** DESCRIPTION OF THE TASK **
After locating the line with "XNaN => XFin (1#100)" in the data that follows, return it and every later line exactly, up to and including the line with "m <= sum_population".

(Saved data entries)
******

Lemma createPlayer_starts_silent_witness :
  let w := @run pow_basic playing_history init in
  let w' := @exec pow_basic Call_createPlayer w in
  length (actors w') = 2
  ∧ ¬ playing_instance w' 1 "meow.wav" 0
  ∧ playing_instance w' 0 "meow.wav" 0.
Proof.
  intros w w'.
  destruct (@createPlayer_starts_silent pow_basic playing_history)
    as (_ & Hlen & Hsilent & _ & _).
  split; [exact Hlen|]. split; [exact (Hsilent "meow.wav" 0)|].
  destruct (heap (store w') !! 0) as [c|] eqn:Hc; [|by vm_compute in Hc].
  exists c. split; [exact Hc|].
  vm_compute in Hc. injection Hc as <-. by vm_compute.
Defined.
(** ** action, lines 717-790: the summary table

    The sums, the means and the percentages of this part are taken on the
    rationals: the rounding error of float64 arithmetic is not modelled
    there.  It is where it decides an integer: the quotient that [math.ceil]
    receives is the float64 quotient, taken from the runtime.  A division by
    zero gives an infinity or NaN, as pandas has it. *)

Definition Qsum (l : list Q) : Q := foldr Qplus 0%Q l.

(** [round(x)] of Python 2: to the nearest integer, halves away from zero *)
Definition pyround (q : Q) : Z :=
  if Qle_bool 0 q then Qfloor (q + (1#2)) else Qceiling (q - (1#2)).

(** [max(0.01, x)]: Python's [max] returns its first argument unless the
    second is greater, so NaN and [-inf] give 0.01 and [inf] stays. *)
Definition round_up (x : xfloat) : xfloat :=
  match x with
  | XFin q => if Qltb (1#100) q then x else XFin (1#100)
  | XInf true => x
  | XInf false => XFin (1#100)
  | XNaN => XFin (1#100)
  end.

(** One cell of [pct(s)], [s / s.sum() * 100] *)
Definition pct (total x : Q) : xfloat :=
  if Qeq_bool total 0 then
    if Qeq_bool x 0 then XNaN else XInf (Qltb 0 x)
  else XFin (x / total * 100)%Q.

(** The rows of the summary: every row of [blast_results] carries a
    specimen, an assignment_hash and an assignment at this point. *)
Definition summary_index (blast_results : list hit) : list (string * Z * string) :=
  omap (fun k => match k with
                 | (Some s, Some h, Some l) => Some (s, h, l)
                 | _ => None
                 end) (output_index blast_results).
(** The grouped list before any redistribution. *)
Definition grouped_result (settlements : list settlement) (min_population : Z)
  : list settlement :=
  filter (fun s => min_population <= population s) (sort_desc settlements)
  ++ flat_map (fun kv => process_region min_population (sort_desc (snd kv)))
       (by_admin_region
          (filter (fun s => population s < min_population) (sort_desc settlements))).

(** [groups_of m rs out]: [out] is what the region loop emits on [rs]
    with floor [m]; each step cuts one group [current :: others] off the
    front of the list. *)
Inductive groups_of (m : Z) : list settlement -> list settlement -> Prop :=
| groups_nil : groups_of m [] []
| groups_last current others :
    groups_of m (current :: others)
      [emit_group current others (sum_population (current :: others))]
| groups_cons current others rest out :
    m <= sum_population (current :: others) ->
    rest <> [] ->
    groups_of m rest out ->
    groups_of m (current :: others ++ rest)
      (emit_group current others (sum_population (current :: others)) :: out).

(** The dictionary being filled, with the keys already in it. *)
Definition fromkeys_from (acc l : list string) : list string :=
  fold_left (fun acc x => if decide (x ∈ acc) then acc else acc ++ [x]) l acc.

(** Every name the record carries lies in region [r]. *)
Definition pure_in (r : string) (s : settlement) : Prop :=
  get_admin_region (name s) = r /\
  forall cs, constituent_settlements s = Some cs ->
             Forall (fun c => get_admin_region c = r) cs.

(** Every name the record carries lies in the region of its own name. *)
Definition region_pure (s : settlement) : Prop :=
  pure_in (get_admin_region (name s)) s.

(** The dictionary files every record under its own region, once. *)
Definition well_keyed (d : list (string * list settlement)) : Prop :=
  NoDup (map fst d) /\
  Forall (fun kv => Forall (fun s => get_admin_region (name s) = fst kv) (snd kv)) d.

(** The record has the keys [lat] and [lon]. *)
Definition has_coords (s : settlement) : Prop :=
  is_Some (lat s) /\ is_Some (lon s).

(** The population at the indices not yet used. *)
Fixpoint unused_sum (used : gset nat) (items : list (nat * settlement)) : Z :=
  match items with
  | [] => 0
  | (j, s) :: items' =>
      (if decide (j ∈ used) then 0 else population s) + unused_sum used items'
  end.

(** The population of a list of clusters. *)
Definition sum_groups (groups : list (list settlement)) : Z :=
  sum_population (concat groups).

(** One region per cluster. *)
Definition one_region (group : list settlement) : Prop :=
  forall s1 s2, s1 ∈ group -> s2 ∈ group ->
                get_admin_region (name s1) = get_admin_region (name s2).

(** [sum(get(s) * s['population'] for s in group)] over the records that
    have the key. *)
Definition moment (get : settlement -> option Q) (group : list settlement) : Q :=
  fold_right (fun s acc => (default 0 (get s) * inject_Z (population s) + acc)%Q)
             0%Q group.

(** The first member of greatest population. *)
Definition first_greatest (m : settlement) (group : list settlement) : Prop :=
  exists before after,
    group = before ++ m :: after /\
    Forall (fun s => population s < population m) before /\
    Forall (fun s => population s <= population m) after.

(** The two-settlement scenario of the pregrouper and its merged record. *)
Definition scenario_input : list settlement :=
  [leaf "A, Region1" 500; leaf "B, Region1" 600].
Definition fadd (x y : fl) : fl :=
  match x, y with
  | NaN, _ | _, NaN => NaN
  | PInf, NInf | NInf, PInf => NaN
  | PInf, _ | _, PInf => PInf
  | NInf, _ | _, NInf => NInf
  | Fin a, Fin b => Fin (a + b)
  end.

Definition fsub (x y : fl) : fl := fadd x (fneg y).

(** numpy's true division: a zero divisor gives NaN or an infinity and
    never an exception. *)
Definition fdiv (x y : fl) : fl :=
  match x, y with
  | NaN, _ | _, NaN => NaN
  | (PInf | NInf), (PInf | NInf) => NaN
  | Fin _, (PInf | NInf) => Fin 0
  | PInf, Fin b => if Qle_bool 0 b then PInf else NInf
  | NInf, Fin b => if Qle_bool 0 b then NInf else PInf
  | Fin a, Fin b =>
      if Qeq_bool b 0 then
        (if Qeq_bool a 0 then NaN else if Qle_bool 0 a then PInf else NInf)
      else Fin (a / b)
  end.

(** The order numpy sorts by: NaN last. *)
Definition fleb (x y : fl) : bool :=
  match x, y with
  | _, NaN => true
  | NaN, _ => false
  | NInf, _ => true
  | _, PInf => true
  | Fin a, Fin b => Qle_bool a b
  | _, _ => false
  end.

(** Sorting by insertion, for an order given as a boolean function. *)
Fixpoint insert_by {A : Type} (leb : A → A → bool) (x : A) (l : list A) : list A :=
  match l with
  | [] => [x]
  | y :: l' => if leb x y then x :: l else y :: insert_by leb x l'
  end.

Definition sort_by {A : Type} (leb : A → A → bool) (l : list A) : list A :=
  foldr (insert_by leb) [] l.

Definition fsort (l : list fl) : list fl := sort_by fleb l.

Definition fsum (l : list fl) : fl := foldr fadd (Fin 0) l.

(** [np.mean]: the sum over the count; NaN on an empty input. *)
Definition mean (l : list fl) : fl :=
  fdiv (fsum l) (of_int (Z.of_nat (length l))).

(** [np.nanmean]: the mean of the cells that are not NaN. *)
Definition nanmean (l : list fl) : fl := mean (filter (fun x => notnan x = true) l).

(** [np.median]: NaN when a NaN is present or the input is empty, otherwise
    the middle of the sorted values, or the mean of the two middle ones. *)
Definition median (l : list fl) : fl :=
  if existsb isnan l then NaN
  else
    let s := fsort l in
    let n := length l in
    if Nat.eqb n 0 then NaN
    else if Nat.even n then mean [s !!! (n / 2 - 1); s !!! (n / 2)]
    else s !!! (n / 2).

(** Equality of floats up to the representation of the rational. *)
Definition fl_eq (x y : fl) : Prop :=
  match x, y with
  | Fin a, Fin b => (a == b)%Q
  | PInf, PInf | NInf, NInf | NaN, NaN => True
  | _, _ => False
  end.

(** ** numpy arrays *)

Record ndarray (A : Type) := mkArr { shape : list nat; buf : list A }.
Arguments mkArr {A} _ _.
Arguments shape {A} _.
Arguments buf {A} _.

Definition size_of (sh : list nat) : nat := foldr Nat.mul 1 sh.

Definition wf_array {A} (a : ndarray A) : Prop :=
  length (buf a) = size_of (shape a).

******

** RESULT **
  | XNaN => XFin (1#100)
  end.

(** One cell of [pct(s)], [s / s.sum() * 100] *)
Definition pct (total x : Q) : xfloat :=
  if Qeq_bool total 0 then
    if Qeq_bool x 0 then XNaN else XInf (Qltb 0 x)
  else XFin (x / total * 100)%Q.

(** The rows of the summary: every row of [blast_results] carries a
    specimen, an assignment_hash and an assignment at this point. *)
Definition summary_index (blast_results : list hit) : list (string * Z * string) :=
  omap (fun k => match k with
                 | (Some s, Some h, Some l) => Some (s, h, l)
                 | _ => None
                 end) (output_index blast_results).
(** The grouped list before any redistribution. *)
Definition grouped_result (settlements : list settlement) (min_population : Z)
  : list settlement :=
  filter (fun s => min_population <= population s) (sort_desc settlements)
  ++ flat_map (fun kv => process_region min_population (sort_desc (snd kv)))
       (by_admin_region
          (filter (fun s => population s < min_population) (sort_desc settlements))).

(** [groups_of m rs out]: [out] is what the region loop emits on [rs]
    with floor [m]; each step cuts one group [current :: others] off the
    front of the list. *)
Inductive groups_of (m : Z) : list settlement -> list settlement -> Prop :=
| groups_nil : groups_of m [] []
| groups_last current others :
    groups_of m (current :: others)
      [emit_group current others (sum_population (current :: others))]
| groups_cons current others rest out :
    m <= sum_population (current :: others) ->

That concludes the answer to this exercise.